== Directions ==
Using the records that appear below, write out exactly the lines from the one with "From S2P Require" through the one with "sensitive random =>", keeping both end lines.

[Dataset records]
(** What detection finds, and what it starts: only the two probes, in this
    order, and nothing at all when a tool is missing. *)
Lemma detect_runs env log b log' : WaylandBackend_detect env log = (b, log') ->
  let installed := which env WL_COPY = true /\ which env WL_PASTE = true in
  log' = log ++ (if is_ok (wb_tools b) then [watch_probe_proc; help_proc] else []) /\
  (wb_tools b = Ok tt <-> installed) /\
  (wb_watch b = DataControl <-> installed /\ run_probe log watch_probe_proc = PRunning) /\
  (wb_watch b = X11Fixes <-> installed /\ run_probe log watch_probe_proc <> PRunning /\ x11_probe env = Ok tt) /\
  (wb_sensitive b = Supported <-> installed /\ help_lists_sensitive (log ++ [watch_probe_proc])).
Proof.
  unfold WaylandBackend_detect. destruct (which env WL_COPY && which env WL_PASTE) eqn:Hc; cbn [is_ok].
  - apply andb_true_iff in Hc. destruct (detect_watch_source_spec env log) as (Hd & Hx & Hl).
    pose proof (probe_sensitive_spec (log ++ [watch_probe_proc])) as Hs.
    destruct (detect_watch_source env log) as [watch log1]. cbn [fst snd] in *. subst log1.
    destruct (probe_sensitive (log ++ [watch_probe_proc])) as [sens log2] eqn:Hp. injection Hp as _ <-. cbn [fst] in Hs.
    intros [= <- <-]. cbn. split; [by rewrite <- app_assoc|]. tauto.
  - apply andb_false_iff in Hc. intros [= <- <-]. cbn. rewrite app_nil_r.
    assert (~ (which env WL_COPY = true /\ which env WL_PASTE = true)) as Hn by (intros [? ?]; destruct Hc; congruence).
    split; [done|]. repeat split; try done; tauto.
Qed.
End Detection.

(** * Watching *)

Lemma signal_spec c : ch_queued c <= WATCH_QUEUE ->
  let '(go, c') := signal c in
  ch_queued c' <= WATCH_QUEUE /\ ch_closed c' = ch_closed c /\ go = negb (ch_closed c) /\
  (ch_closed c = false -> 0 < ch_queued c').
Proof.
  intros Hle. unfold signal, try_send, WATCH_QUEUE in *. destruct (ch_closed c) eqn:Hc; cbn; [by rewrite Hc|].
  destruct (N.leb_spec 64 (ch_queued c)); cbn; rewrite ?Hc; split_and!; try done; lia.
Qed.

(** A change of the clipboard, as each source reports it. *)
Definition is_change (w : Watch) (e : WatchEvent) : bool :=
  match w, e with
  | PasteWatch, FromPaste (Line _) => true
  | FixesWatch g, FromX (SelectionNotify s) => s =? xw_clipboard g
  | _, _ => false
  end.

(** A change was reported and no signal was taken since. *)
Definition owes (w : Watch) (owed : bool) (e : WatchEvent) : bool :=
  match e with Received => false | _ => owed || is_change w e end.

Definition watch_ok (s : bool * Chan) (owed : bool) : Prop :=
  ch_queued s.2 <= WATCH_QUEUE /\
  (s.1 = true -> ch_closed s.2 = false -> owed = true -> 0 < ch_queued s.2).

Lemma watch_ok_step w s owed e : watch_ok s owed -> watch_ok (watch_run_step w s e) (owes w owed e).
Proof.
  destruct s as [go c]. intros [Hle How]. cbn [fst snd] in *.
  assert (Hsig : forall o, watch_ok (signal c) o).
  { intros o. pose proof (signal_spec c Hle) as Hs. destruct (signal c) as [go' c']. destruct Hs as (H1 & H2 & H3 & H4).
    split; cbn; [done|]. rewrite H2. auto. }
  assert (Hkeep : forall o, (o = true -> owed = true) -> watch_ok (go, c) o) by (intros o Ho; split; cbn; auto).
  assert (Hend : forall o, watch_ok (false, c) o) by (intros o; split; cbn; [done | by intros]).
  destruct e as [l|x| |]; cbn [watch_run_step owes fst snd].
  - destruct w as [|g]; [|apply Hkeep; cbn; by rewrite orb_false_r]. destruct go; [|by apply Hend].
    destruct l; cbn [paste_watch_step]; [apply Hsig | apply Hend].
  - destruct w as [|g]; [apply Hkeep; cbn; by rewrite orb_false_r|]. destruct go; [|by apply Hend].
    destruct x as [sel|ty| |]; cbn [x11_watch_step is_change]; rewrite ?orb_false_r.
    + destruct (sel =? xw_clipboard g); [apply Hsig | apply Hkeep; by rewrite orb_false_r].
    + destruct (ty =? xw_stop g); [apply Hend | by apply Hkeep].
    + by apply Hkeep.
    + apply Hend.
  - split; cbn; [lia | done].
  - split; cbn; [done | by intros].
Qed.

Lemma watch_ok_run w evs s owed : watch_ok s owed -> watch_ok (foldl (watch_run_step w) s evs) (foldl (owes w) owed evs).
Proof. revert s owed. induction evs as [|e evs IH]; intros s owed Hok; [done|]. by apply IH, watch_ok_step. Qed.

---

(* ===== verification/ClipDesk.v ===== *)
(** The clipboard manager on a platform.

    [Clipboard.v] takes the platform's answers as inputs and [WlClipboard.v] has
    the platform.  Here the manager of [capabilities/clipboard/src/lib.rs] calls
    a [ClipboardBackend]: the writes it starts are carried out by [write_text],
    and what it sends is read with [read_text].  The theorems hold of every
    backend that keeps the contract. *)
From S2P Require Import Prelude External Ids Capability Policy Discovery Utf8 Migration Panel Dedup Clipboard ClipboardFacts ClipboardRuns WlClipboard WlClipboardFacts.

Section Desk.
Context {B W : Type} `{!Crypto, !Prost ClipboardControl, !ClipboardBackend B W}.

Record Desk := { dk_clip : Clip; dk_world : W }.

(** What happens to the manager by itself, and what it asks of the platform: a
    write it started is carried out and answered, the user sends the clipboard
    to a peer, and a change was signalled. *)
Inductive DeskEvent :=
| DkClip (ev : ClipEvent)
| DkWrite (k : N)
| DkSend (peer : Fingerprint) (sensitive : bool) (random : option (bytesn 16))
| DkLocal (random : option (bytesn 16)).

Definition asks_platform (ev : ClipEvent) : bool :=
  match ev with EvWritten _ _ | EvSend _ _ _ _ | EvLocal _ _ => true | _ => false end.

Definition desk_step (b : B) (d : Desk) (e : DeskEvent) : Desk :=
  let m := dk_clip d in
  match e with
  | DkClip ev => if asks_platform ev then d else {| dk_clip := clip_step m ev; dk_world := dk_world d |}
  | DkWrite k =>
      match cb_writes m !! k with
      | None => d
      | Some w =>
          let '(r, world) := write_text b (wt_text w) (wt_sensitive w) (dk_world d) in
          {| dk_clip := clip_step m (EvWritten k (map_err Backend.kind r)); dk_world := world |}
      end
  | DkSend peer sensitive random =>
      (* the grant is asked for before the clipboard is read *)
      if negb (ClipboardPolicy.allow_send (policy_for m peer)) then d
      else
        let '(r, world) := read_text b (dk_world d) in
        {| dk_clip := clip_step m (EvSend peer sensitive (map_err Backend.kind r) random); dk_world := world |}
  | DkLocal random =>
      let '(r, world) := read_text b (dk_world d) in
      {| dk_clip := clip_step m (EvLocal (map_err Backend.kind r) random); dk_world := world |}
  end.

...

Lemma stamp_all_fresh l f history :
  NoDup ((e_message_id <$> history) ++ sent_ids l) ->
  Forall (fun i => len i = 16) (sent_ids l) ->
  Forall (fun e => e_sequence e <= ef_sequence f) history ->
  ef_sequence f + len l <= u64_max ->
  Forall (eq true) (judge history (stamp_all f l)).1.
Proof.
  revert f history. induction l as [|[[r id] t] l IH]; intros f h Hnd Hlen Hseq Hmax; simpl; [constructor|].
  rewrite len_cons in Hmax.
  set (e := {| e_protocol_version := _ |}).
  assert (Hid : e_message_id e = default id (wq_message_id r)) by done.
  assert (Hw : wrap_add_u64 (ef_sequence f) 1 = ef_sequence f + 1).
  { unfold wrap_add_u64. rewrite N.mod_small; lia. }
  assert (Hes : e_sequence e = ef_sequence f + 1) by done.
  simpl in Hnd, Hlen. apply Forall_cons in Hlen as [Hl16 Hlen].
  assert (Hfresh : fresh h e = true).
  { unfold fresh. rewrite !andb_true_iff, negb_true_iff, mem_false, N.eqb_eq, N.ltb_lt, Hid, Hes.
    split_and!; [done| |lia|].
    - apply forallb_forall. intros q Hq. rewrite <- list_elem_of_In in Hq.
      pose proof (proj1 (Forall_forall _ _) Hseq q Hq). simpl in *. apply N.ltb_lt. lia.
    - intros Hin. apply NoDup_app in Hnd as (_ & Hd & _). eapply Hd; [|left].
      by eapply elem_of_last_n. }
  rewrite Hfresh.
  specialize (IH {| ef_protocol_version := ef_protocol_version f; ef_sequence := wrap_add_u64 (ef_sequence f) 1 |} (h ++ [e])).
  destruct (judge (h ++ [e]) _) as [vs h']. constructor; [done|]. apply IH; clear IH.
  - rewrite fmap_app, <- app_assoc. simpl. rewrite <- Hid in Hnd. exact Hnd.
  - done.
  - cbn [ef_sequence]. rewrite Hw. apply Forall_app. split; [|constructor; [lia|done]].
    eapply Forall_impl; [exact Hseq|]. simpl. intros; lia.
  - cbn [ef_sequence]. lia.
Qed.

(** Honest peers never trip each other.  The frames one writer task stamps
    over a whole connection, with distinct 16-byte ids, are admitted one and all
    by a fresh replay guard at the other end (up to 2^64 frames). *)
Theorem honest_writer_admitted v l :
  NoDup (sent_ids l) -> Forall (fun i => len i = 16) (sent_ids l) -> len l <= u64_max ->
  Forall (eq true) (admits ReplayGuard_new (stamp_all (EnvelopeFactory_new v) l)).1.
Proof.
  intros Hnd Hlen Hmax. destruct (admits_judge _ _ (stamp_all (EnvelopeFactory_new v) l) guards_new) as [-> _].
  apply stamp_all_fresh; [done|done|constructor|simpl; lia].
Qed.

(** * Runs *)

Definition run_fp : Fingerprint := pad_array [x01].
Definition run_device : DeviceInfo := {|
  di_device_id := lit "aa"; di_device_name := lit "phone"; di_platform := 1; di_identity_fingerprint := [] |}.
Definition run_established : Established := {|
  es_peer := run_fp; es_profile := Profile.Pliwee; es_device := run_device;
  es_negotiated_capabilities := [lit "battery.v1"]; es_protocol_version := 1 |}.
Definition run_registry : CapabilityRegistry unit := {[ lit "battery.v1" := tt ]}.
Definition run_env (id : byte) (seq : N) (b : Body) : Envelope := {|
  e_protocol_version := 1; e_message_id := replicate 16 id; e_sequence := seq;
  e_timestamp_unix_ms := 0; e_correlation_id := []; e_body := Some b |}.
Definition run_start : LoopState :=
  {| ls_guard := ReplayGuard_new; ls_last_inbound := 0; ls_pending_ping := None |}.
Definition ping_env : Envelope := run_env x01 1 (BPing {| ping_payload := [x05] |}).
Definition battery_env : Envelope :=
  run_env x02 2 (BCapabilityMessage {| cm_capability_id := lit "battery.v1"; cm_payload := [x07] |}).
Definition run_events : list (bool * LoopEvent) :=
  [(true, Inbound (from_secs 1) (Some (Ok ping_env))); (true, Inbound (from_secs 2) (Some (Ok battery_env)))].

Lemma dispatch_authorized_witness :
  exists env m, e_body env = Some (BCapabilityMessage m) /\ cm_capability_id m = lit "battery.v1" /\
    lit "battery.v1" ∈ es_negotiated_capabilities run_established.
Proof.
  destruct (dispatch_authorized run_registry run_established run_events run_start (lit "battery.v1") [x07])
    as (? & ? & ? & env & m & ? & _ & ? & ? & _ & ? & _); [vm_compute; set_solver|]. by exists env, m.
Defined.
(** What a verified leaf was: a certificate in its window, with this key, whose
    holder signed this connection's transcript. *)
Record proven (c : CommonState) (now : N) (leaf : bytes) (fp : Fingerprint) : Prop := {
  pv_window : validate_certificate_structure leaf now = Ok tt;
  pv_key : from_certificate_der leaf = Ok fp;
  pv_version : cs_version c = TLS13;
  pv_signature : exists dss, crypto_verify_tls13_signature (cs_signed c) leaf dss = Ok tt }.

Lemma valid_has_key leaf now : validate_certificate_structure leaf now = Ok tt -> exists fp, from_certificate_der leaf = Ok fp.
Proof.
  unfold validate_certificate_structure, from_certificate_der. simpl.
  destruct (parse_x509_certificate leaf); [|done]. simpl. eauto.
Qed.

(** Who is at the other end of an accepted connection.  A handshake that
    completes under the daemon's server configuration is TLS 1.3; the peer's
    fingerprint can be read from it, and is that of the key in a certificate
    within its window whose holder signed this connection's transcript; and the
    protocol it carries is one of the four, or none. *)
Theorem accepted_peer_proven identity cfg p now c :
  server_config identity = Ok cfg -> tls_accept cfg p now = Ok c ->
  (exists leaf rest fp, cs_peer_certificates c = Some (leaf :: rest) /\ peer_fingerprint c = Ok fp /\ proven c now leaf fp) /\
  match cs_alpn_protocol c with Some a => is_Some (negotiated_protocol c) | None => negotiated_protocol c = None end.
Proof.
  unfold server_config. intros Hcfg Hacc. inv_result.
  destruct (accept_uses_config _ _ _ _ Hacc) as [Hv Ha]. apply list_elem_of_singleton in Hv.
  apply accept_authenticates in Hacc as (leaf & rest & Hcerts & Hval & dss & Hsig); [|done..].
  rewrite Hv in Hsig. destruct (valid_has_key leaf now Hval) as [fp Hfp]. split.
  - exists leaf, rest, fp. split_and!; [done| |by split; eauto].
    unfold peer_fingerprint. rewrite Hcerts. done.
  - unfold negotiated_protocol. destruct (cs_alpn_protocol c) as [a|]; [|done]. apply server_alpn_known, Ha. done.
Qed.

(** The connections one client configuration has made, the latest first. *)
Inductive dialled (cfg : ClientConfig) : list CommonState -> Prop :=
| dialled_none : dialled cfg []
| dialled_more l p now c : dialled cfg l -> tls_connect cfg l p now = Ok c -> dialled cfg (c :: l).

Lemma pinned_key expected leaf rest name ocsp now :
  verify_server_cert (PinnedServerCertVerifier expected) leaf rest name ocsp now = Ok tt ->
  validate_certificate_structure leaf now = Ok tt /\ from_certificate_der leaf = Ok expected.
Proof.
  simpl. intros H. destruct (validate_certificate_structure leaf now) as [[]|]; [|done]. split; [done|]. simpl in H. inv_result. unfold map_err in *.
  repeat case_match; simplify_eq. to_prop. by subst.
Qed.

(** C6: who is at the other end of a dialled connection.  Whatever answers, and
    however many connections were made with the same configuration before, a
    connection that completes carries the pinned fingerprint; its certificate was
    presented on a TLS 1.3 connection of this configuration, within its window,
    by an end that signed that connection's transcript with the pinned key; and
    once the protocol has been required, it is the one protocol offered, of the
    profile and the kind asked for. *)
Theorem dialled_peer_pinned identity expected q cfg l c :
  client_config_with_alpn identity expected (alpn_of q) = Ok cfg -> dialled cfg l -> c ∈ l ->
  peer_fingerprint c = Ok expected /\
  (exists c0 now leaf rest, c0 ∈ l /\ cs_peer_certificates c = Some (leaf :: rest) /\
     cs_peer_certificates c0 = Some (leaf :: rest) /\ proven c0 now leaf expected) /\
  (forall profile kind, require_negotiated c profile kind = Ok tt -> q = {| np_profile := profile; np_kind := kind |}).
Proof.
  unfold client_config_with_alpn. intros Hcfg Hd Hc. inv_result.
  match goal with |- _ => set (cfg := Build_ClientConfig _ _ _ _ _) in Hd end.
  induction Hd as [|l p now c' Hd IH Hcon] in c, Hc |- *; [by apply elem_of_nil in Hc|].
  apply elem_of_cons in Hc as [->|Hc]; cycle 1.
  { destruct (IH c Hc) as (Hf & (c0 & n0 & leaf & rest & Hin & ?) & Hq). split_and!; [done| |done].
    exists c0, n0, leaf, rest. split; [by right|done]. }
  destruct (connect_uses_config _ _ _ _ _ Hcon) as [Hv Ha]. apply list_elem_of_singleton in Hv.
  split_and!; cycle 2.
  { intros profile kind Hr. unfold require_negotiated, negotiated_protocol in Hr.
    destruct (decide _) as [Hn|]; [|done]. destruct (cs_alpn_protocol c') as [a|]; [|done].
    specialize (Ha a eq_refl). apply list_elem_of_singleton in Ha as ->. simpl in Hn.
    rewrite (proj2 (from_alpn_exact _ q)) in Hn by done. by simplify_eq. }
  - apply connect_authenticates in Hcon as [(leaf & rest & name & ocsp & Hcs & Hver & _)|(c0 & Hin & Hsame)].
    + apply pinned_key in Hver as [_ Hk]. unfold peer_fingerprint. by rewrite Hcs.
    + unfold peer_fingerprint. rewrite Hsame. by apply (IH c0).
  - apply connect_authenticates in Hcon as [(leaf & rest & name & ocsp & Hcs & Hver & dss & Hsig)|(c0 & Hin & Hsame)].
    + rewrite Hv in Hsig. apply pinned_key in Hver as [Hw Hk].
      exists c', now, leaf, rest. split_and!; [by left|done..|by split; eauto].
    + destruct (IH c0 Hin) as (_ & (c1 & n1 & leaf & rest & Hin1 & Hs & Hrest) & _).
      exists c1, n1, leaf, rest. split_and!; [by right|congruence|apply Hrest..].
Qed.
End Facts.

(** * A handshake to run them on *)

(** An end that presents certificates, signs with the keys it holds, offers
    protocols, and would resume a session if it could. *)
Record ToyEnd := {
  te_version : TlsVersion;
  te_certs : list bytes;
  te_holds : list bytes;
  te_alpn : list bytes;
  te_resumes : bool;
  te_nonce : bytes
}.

== Solution below ==
From S2P Require Import Prelude External Ids Capability Policy Discovery Utf8 Migration Panel Dedup Clipboard ClipboardFacts ClipboardRuns WlClipboard WlClipboardFacts.

Section Desk.
Context {B W : Type} `{!Crypto, !Prost ClipboardControl, !ClipboardBackend B W}.

Record Desk := { dk_clip : Clip; dk_world : W }.

(** What happens to the manager by itself, and what it asks of the platform: a
    write it started is carried out and answered, the user sends the clipboard
    to a peer, and a change was signalled. *)
Inductive DeskEvent :=
| DkClip (ev : ClipEvent)
| DkWrite (k : N)
| DkSend (peer : Fingerprint) (sensitive : bool) (random : option (bytesn 16))
| DkLocal (random : option (bytesn 16)).

Definition asks_platform (ev : ClipEvent) : bool :=
  match ev with EvWritten _ _ | EvSend _ _ _ _ | EvLocal _ _ => true | _ => false end.

Definition desk_step (b : B) (d : Desk) (e : DeskEvent) : Desk :=
  let m := dk_clip d in
  match e with
  | DkClip ev => if asks_platform ev then d else {| dk_clip := clip_step m ev; dk_world := dk_world d |}
  | DkWrite k =>
      match cb_writes m !! k with
      | None => d
      | Some w =>
          let '(r, world) := write_text b (wt_text w) (wt_sensitive w) (dk_world d) in
          {| dk_clip := clip_step m (EvWritten k (map_err Backend.kind r)); dk_world := world |}
      end
  | DkSend peer sensitive random =>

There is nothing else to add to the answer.